- Records supplied -
Lemma last_common_up v t p b : chain_to bs v t -> bs !! p = Some b -> ancestor_at bs t (nHeight b) <> Some p ->
  forall r, match pprev b with Some q => last_common t q r | None => r = None end -> last_common t p r.
Proof.
  intros Hv Hb Hne r. 
  assert (forall q', common t p q' -> exists q bq, pprev b = Some q /\ bs !! q = Some bq /\ common t q q') as Hup.
  { intros q' (h & Ht & Hp). destruct (ancestor_range p h q' Hp) as (b0 & b' & Hb0 & Hb' & Hh & Hh').
    rewrite Hb in Hb0. injection Hb0 as <-.
    destruct (Z.eq_dec h (nHeight b)) as [->|]; [rewrite (ancestor_self p b Hb) in Hp; injection Hp as <-; done|].
    destruct (ancestor_pprev p b h Hb ltac:(lia)) as (q & bq & Hq & Hbq & _ & E). exists q, bq.
    split; [done|]. split; [done|]. exists h. by rewrite <- E. }
  assert (forall q q', pprev b = Some q -> common t q q' -> common t p q') as Hdown.
  { intros q q' Hq (h & Ht & Hqa). exists h. split; [done|].
    pose proof (Hbs p b Hb) as H. unfold node_ok in H. rewrite Hq in H. destruct H as (bq & Hbq & _ & Hhq & _).
    destruct (ancestor_range q h q' Hqa) as (bq' & _ & Hbq' & _ & Hh & _). rewrite Hbq in Hbq'. injection Hbq' as <-.
    destruct (ancestor_pprev p b h Hb ltac:(lia)) as (q2 & bq2 & Hq2 & _ & _ & E). rewrite Hq in Hq2. injection Hq2 as <-. by rewrite E. }
  destruct (pprev b) as [q|] eqn:Ep.
  - destruct r as [r|]; cbn [last_common].
    + intros [Hc Hmax]. split; [by eapply Hdown|]. intros q' b1 b2 Hq'.
      destruct (Hup q' Hq') as (q2 & _ & [= <-] & _ & Hc'). by apply Hmax.
    + intros Hno q' Hq'. destruct (Hup q' Hq') as (q2 & _ & [= <-] & _ & Hc'). by eapply Hno.
  - intros ->. cbn [last_common]. intros q' Hq'. by destruct (Hup q' Hq') as (? & ? & ? & _).
Qed.

Lemma find_fork_loop_spec v t : chain_to bs v t -> forall fuel p b, bs !! p = Some b ->
  (Z.to_nat (nHeight b) < fuel)%nat ->
  exists r, find_fork_loop fuel I v (Some p) = Some r /\ last_common t p r.
Proof.
  intros Hv. induction fuel as [|fuel IH]; intros p b Hb Hf; [lia|]. cbn [find_fork_loop].
  rewrite (Contains_spec v t p b Hv Hb), Hb. case_bool_decide as Ec.
  - exists (Some p). split; [done|]. split; [exists (nHeight b); split; [done|by apply ancestor_self]|].
    intros q' b1 b2 (h & _ & Ha) Hb1 Hb2. rewrite Hb in Hb1. injection Hb1 as <-.
    destruct (ancestor_range p h q' Ha) as (b3 & b4 & H3 & H4 & Hh & Hh4). rewrite Hb in H3. rewrite Hb2 in H4.
    injection H3 as <-. injection H4 as <-. lia.
  - destruct (Z.eq_dec (nHeight b) 0) as [H0|H0].
    + exists None. split; [rewrite (pprev_root p b Hb H0); by destruct fuel|].
      apply (last_common_up v t p b Hv Hb Ec). by rewrite (pprev_root p b Hb H0).
    + pose proof (height_range bs Hbs p b Hb).
      destruct (ancestor_pprev p b (nHeight b - 1) Hb ltac:(lia)) as (q & bq & Hq & Hbq & Hhq & _).
      destruct (IH q bq Hbq ltac:(lia)) as (r & Hr & Hlc). exists r. rewrite Hq. split; [done|].
      apply (last_common_up v t p b Hv Hb Ec). by rewrite Hq.
Qed.

Lemma FindFork_spec v t p b : chain_to bs v t -> bs !! p = Some b ->
  exists r, FindFork I v (Some p) = Some r /\ last_common t p r.
Proof.
  intros Hv Hb. pose proof Hv as (bt & Hbt & _). destruct (chain_tip v t bt Hv Hbt) as [_ HH].
  pose proof (height_range bs Hbs t bt Hbt). unfold FindFork. rewrite Hb, HH, Z.gtb_ltb.
  destruct (Z.ltb_spec (nHeight bt) (nHeight b)) as [Hlt|]; [|apply (find_fork_loop_spec v t Hv _ p b Hb); lia].
  rewrite (GetAncestor_spec I p b _ Hbs Hb).
  destruct (ancestor_total p b (nHeight bt) Hb ltac:(lia)) as [s Hs]. rewrite Hs.
  destruct (ancestor_range p _ s Hs) as (_ & bsx & _ & Hbsx & _ & Hhs).
  destruct (find_fork_loop_spec v t Hv (S (S (Z.to_nat (nHeight b)))) s bsx Hbsx ltac:(lia)) as (r & Hr & Hlc).
  exists r. split; [done|].
  assert (forall q, common t p q <-> common t s q) as Hiff.
  { intros q. split; intros (h & Ht & Ha); exists h; (split; [done|]);
      destruct (ancestor_range t h q Ht) as (bt' & _ & Hbt' & _ & Hh & _); rewrite Hbt in Hbt'; injection Hbt' as <-;
      rewrite (ancestor_trans p _ s _ Hs) in * by lia; done. }
  destruct r as [r|]; cbn [last_common] in *; setoid_rewrite Hiff; done.
Qed.

(** *** Locators *)

(** The hashes of a locator from [p]: those of ancestors of [p], from a height down to the genesis
    block, each strictly lower than the one before. *)
Inductive locates (p : ptr) : Z -> list (list Z) -> Prop :=
  | locates_root q b hash : ancestor_at bs p 0 = Some q -> bs !! q = Some b -> phashBlock b = Some hash ->
      locates p 0 [hash]
  | locates_step h h' q b hash rest : ancestor_at bs p h = Some q -> bs !! q = Some b -> phashBlock b = Some hash ->
      0 <= h' < h -> locates p h' rest -> locates p h (hash :: rest).

Context (Hhash : forall p b, bs !! p = Some b -> phashBlock b <> None).

Lemma chain_at_nil h : chain_at [] h = None.
Proof. unfold chain_at. destruct (_ || _); [done|]. by destruct (Z.to_nat h). Qed.

(** One step of a locator walk: the height and the step after it. *)
Lemma locator_step_bound nH s c k h s' : 0 < nH -> 1 <= s -> h = Z.max (nH - s) 0 ->
  s' = (if c + 1 >? 10 then s * 2 else s) -> nH + s < 2 ^ 30 ->
  (h = 0 \/ h + s' < 2 ^ 30) /\ s <= s' < 2 ^ 30 * 2 /\ (10 <= c -> nH + s <= 2 ^ Z.of_nat k * s ->
    exists k', k = S k' /\ h + s' <= 2 ^ Z.of_nat k' * s').
Proof.
  intros Hn Hs -> -> Hb. rewrite Z.gtb_ltb. destruct (Z.ltb_spec 10 (c + 1)).
  - split; [lia|]. split; [lia|]. intros _ Hk. destruct k as [|k]; [cbn in Hk; lia|]. exists k. split; [done|].
    rewrite Nat2Z.inj_succ, Z.pow_succ_r in Hk by lia. pose proof (Z.pow_pos_nonneg 2 (Z.of_nat k) ltac:(lia) ltac:(lia)). nia.
  - split; [lia|]. split; [lia|]. lia.
Qed.

Lemma locator_loop_spec v t p : v = [] \/ chain_to bs v t -> forall fuel q bq nStep vHave,
  bs !! q = Some bq -> ancestor_at bs p (nHeight bq) = Some q -> 1 <= nStep ->
  nHeight bq = 0 \/ nHeight bq + nStep < 2 ^ 30 -> (Z.to_nat (nHeight bq) < fuel)%nat ->
  exists rest, locator_loop fuel I v (Some q) nStep vHave = Some (vHave ++ rest) /\ locates p (nHeight bq) rest /\
    (forall k, 10 <= size vHave -> nHeight bq + nStep <= 2 ^ Z.of_nat k * nStep -> (length rest <= k + 1)%nat) /\
    (size vHave <= 10 -> nStep = 1 -> (length vHave + length rest <= 41)%nat).
Proof.
  intros Hv. induction fuel as [|fuel IH]; intros q bq nStep vHave Hq Ha Hs Hb Hf; [lia|].
  cbn [locator_loop]. pose proof (height_range bs Hbs q bq Hq). unfold GetBlockHash. rewrite Hq.
  destruct (phashBlock bq) as [hash|] eqn:Eh; [|by destruct (Hhash q bq Hq)].
  assert (exists c, Contains I v q = Some c /\ (c = true -> chain_to bs v t /\ ancestor_at bs t (nHeight bq) = Some q))
    as (c & -> & Hc).
  { destruct Hv as [->|Hv].
    - unfold Contains. rewrite Hq, chain_at_nil. eexists. split; [done|]. intros E. by apply bool_decide_eq_true in E.
    - rewrite (Contains_spec v t q bq Hv Hq). eexists. split; [done|]. intros E. by apply bool_decide_eq_true in E. }
  assert (size (vHave ++ [hash]) = size vHave + 1) as Hsz by (unfold size; rewrite length_app; cbn [length]; lia).
  destruct (Z.eqb_spec (nHeight bq) 0) as [H0|H0].
  - exists [hash]. split; [done|]. split; [rewrite H0 in *; by eapply locates_root|]. split; [cbn; lia|].
    unfold size. cbn [length]. lia.
  - set (h := Z.max (nHeight bq - nStep) 0).
    assert ((if c then Some (chain_at v h) else GetAncestor I q h) = Some (ancestor_at bs q h)) as ->.
    { destruct c; [|exact (GetAncestor_spec I q bq h Hbs Hq)]. destruct (Hc eq_refl) as [Hv' Ht].
      by rewrite (chain_at_spec v t h Hv'), (ancestor_trans t _ q _ Ht) by (unfold h; lia). }
    destruct (ancestor_total q bq h Hq ltac:(lia)) as [r Hr]. rewrite Hr, Hsz.
    destruct (ancestor_range q h r Hr) as (_ & br & _ & Hbr & _ & Hhr).
    pose proof (fun k => locator_step_bound (nHeight bq) nStep (size vHave) k h
      (if size vHave + 1 >? 10 then nStep * 2 else nStep) ltac:(lia) Hs eq_refl eq_refl ltac:(lia)) as Hstep.
    set (s' := if _ >? 10 then nStep * 2 else nStep) in *. destruct (Hstep O) as (Hb' & Hs' & _).
    rewrite Z.gtb_ltb. destruct (Z.ltb_spec INT32_MAX s'); [lia|].
    assert (ancestor_at bs p (nHeight br) = Some r) as Har by (rewrite Hhr, <- (ancestor_trans p _ q _ Ha); [done|lia]).
    destruct (IH r br s' (vHave ++ [hash]) Hbr Har ltac:(lia) ltac:(lia) ltac:(lia)) as (rest & -> & Hl & Hk & H41).
    exists (hash :: rest). split; [by rewrite <- app_assoc|]. split.
    { eapply (locates_step p (nHeight bq) (nHeight br)); [exact Ha|exact Hq|exact Eh|lia|done]. }
    rewrite Hsz in Hk, H41. split.
    + intros k Hc10 Hbk. destruct (Hstep k) as (_ & _ & Hk'). destruct (Hk' Hc10 Hbk) as (k' & -> & Hk2).
      specialize (Hk k' ltac:(lia)). rewrite Hhr in Hk. specialize (Hk Hk2). cbn [length]. lia.
    + intros Hc10 ->. cbn [length]. destruct (Z.eq_dec (size vHave) 10) as [E10|].
      * destruct (Hstep 30%nat) as (_ & _ & Hk'). destruct Hk' as (k' & [= <-] & Hk2); [lia|cbn; lia|].
        specialize (Hk 29%nat ltac:(lia)). rewrite Hhr in Hk. specialize (Hk Hk2). unfold size in E10. lia.
      * rewrite length_app in H41. cbn [length] in H41. specialize (H41 ltac:(lia)).
        assert (s' = 1) as Es by (unfold s'; rewrite Z.gtb_ltb; destruct (Z.ltb_spec 10 (size vHave + 1)); lia).
        specialize (H41 Es). lia.
Qed.

Lemma GetLocator_spec v t p b : v = [] \/ chain_to bs v t -> bs !! p = Some b -> nHeight b + 1 < 2 ^ 30 ->
  exists l, GetLocator I v (Some p) = Some l /\ locates p (nHeight b) l /\ (length l <= 41)%nat.
Proof.
  intros Hv Hb Hh. unfold GetLocator. rewrite Hb.
  destruct (locator_loop_spec v t p Hv (S (Z.to_nat (nHeight b))) p b 1 [] Hb (ancestor_self p b Hb))
    as (l & Hl & Hloc & _ & H41); [lia|lia|lia|].
  exists l. split; [done|]. split; [done|]. apply H41; done.
Qed.

Context (Hmap : forall p b h, bs !! p = Some b -> phashBlock b = Some h -> mapBlockIndex I !! h = Some (Some p)).

Lemma FindForkInGlobalIndex_spec v t p h l : chain_to bs v t -> ancestor_at bs t 0 = ancestor_at bs p 0 ->
  locates p h l -> exists q, FindForkInGlobalIndex I v l = Some (Some q) /\ common t p q.
Proof.
  intros Hv Hroot Hl. pose proof Hv as (bt & Hbt & _). destruct (chain_tip v t bt Hv Hbt) as [Htip HH].
  assert (forall h q b, ancestor_at bs p h = Some q -> bs !! q = Some b -> nHeight b = h) as Hheight.
  { intros h' q b Ha Hb. destruct (ancestor_range p h' q Ha) as (_ & b' & _ & Hb' & _ & E). congruence. }
  induction Hl as [q b hash Ha Hb Hh|h h' q b hash rest Ha Hb Hh Hlt Hl IH]; cbn [FindForkInGlobalIndex];
    rewrite (Hmap q b hash Hb Hh), (Contains_spec v t q b Hv Hb), HH, (Hheight _ q b Ha Hb), (GetAncestor_spec I q b _ Hbs Hb).
  - rewrite Hroot, bool_decide_true by done. exists q. split; [done|]. exists 0. by rewrite Hroot.
  - case_bool_decide as Ec; [exists q; split; [done|]; by exists h|].
    rewrite Htip. case_bool_decide as Et; [|exact IH]. exists t. split; [done|]. exists (nHeight bt).
    split; [by apply ancestor_self|].
    destruct (ancestor_range q _ t Et) as (b' & _ & Hb' & _ & Hr & _). rewrite Hb in Hb'. injection Hb' as <-.
    rewrite (Hheight _ q b Ha Hb) in Hr. by rewrite <- (ancestor_trans p h q _ Ha) by lia.
Qed.
End Chains.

- Problem description -
Transcribe each line of the data above, unaltered, from the one where "Lemma FindFork_spec v" appears to the one where "intros Hv Hb." appears, inclusive of both.

- Task response -
Lemma FindFork_spec v t p b : chain_to bs v t -> bs !! p = Some b ->
  exists r, FindFork I v (Some p) = Some r /\ last_common t p r.
Proof.
  intros Hv Hb. pose proof Hv as (bt & Hbt & _). destruct (chain_tip v t bt Hv Hbt) as [_ HH].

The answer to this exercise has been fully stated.